(Stored entries)
--------------------------------

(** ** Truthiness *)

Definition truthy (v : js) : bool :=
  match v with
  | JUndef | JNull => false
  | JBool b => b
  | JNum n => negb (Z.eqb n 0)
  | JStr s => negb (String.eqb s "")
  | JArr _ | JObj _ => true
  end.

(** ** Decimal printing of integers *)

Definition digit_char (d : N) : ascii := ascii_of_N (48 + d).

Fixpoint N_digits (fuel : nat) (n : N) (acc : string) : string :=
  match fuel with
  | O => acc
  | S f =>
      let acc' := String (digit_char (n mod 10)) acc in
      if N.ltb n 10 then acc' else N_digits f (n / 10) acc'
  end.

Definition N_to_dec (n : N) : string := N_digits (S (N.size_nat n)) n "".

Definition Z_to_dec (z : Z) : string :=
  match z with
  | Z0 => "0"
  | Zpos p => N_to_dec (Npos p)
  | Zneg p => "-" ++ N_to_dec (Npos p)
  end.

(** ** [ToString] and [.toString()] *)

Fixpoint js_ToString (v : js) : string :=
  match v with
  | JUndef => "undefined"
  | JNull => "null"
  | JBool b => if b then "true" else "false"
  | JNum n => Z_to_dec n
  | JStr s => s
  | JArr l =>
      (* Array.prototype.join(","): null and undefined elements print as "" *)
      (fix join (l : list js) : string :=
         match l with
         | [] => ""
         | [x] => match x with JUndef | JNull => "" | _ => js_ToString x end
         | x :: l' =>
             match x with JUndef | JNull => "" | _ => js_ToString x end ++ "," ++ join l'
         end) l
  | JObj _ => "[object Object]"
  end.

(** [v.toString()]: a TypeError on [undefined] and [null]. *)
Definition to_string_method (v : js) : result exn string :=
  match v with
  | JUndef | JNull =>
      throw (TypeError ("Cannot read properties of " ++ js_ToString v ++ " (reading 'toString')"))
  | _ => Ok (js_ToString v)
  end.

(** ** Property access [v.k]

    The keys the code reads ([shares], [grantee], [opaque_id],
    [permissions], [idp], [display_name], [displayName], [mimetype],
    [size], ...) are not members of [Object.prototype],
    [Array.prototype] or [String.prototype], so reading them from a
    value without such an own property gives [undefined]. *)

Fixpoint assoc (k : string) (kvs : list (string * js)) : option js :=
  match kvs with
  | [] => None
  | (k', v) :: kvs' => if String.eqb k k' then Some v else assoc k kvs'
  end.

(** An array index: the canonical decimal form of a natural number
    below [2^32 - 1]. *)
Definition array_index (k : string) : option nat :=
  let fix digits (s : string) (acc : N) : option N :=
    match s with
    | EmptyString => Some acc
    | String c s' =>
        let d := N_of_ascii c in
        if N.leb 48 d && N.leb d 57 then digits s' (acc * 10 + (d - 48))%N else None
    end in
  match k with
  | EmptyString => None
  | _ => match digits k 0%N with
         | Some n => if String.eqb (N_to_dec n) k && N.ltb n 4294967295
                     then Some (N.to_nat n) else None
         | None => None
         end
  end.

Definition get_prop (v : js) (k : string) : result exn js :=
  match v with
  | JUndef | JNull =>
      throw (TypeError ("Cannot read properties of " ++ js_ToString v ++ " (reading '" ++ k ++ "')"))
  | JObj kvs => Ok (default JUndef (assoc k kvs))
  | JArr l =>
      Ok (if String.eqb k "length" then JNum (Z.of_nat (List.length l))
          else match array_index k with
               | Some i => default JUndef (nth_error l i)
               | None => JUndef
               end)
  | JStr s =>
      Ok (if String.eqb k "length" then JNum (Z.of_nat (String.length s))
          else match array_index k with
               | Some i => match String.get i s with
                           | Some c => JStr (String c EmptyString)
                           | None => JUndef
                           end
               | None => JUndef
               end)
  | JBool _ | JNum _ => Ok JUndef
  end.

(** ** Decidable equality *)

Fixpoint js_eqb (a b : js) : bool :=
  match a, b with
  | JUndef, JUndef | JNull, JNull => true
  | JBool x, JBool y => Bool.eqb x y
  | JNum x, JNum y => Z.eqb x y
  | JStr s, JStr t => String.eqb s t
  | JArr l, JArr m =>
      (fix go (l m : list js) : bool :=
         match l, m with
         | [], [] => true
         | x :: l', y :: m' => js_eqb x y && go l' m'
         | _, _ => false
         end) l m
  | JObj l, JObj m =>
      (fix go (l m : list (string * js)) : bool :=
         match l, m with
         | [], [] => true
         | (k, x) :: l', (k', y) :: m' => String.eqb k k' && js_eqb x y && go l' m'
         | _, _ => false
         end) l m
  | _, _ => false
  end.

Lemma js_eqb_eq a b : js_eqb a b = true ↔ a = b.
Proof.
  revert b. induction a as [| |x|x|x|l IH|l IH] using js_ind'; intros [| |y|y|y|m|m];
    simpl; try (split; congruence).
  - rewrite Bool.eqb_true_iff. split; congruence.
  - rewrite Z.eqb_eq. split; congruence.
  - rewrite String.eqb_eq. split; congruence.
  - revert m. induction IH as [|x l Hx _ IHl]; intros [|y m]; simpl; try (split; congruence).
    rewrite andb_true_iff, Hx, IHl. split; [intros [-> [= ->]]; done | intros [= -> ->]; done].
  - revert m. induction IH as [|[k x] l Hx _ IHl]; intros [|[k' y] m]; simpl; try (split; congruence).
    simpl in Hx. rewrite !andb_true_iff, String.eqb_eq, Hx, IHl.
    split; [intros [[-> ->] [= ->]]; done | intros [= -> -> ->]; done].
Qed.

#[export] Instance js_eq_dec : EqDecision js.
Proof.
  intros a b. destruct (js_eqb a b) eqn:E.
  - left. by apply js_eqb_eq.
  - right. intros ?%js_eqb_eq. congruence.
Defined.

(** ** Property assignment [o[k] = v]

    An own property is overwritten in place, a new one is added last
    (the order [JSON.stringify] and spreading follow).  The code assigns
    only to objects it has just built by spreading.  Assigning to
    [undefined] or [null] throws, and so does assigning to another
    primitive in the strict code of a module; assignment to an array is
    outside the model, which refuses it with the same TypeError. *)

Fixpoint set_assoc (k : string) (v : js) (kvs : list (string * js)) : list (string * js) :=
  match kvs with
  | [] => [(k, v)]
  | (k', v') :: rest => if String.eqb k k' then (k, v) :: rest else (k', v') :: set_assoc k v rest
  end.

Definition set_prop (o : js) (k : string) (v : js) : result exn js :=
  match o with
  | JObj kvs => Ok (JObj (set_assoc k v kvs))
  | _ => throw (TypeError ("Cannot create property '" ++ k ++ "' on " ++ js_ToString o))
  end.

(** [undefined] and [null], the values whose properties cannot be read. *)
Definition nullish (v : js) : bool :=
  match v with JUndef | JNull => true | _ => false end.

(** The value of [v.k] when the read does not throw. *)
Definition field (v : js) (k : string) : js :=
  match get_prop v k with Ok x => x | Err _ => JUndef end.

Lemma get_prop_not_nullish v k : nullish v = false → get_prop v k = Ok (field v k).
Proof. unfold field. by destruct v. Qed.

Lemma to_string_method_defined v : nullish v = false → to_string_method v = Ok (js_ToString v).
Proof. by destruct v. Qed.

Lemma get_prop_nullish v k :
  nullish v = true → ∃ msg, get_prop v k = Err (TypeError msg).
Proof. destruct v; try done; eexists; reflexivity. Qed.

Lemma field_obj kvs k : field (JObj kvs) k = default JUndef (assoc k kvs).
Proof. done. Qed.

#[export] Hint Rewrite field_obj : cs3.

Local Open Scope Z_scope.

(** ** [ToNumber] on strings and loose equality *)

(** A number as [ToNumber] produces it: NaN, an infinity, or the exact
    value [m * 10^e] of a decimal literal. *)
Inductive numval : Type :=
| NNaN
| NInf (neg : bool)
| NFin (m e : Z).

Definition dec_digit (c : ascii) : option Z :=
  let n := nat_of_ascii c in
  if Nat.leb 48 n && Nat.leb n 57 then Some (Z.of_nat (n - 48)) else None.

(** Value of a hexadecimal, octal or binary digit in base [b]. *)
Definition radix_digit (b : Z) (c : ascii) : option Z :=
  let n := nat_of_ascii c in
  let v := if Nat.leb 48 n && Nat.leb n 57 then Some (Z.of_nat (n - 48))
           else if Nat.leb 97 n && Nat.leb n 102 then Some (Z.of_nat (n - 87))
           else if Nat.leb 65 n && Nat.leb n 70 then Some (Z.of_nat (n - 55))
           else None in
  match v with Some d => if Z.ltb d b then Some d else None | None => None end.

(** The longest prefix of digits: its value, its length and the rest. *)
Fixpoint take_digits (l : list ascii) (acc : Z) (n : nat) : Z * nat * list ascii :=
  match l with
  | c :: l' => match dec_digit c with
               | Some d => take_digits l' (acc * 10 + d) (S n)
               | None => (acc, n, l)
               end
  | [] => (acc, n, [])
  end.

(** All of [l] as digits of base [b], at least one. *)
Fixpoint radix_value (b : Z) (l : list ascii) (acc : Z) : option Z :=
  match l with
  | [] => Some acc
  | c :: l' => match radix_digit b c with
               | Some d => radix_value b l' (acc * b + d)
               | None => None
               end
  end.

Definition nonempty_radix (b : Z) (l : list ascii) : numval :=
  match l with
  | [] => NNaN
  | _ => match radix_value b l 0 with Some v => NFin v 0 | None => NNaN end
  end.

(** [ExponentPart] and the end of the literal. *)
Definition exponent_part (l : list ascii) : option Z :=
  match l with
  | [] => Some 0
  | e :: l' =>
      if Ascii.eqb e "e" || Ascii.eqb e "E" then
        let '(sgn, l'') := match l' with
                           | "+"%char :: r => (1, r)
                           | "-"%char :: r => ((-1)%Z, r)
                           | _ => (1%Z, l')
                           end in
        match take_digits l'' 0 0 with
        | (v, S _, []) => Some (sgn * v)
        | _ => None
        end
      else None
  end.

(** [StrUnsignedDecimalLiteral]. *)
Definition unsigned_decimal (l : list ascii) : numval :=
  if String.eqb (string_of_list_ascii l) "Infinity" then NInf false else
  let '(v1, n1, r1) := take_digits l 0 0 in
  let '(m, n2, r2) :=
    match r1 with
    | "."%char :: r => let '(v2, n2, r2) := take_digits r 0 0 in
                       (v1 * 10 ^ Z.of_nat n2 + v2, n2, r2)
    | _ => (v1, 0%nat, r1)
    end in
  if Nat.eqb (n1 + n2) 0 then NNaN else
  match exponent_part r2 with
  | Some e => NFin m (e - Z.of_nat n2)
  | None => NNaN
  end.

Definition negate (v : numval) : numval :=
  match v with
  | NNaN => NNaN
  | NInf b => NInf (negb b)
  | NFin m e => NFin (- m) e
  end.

--------------------------------

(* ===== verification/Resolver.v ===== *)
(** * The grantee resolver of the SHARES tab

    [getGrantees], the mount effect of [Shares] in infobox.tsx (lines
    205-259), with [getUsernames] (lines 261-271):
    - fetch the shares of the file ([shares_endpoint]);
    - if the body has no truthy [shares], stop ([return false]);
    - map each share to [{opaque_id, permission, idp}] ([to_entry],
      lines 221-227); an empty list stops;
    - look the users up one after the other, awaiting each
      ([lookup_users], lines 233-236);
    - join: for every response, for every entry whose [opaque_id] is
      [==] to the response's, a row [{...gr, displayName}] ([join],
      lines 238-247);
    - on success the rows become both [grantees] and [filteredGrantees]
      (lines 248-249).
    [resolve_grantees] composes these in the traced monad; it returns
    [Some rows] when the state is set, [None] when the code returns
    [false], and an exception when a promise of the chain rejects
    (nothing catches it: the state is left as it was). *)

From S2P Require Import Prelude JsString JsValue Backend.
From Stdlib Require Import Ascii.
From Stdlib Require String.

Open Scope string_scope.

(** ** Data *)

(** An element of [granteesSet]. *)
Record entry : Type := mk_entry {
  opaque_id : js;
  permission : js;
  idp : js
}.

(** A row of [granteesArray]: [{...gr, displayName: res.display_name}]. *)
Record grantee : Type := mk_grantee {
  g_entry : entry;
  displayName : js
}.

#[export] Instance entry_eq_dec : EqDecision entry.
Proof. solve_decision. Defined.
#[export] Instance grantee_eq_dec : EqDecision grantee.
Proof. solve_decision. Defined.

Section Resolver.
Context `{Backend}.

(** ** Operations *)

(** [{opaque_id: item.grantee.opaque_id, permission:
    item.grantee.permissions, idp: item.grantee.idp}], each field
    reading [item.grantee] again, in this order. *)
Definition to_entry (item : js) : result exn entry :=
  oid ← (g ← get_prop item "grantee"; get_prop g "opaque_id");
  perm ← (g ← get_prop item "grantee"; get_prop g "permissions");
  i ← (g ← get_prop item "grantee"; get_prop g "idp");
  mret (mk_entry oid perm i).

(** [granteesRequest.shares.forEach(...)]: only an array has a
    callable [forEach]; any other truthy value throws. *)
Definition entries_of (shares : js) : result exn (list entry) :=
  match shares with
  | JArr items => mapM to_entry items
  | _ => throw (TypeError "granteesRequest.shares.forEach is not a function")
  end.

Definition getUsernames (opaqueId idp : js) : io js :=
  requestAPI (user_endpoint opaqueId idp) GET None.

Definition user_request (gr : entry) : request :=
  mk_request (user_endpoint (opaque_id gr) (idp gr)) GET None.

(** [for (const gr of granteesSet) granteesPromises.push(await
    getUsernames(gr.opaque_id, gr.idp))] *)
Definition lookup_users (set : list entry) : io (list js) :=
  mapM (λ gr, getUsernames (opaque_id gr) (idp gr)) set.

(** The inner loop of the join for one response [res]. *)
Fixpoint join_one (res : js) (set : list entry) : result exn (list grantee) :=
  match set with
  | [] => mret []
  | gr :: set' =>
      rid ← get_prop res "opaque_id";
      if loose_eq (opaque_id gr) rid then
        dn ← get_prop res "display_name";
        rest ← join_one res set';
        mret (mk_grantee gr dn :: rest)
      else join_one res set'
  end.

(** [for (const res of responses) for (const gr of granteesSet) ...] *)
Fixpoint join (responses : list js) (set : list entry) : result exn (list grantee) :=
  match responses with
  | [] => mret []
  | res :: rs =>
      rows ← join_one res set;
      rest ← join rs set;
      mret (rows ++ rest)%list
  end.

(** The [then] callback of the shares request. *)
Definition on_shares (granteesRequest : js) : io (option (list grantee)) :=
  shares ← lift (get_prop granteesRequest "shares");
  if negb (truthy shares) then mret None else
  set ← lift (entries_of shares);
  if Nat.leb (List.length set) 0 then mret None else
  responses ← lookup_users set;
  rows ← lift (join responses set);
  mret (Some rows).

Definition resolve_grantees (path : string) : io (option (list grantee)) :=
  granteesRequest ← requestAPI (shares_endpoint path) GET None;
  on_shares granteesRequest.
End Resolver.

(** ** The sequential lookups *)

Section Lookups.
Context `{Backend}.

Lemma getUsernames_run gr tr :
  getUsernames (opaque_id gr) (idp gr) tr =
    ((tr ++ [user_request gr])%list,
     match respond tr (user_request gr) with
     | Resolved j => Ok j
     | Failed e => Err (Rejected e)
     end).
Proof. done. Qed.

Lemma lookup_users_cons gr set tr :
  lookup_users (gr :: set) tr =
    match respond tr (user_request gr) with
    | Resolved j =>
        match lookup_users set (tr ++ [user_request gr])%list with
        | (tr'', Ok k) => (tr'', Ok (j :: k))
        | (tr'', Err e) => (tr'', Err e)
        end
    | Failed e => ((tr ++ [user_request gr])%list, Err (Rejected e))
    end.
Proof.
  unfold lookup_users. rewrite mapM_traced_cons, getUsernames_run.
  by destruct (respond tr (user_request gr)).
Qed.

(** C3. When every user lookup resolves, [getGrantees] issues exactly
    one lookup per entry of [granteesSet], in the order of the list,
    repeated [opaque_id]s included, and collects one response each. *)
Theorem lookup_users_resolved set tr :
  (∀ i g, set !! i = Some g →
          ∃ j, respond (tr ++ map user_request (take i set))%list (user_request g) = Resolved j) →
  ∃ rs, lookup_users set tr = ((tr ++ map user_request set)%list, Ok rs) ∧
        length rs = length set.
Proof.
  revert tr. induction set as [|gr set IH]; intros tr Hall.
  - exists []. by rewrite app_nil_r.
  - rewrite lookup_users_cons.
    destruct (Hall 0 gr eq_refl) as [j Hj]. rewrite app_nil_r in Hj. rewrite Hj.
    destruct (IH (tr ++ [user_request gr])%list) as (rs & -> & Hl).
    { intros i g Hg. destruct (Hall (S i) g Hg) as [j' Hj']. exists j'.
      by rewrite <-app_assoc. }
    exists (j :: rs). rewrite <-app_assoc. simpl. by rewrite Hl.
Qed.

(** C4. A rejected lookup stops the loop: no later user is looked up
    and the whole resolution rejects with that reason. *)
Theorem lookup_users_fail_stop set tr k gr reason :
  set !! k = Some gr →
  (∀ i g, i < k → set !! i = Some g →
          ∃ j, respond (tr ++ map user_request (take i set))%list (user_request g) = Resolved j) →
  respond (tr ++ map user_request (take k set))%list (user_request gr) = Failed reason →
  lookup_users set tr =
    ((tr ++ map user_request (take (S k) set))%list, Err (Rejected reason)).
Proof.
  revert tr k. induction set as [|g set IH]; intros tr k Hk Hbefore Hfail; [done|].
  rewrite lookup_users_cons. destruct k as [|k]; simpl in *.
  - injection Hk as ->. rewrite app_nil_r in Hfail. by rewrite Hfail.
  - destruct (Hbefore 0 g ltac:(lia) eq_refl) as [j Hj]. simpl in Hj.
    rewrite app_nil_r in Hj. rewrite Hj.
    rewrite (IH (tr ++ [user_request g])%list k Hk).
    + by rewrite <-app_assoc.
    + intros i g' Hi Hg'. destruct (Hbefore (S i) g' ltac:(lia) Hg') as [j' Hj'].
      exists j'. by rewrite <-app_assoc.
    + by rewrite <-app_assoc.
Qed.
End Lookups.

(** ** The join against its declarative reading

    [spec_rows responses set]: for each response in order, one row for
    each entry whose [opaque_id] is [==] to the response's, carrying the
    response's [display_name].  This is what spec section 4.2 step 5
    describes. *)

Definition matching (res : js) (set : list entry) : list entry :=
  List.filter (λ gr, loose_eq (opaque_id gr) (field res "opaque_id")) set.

--------------------------------

§ **PROBLEM STATEMENT**: Whenever a line above includes "export", copy it in full.

§ **OUTPUT**:
#[export] Instance js_eq_dec : EqDecision js.
#[export] Hint Rewrite field_obj : cs3.
#[export] Instance entry_eq_dec : EqDecision entry.
#[export] Instance grantee_eq_dec : EqDecision grantee.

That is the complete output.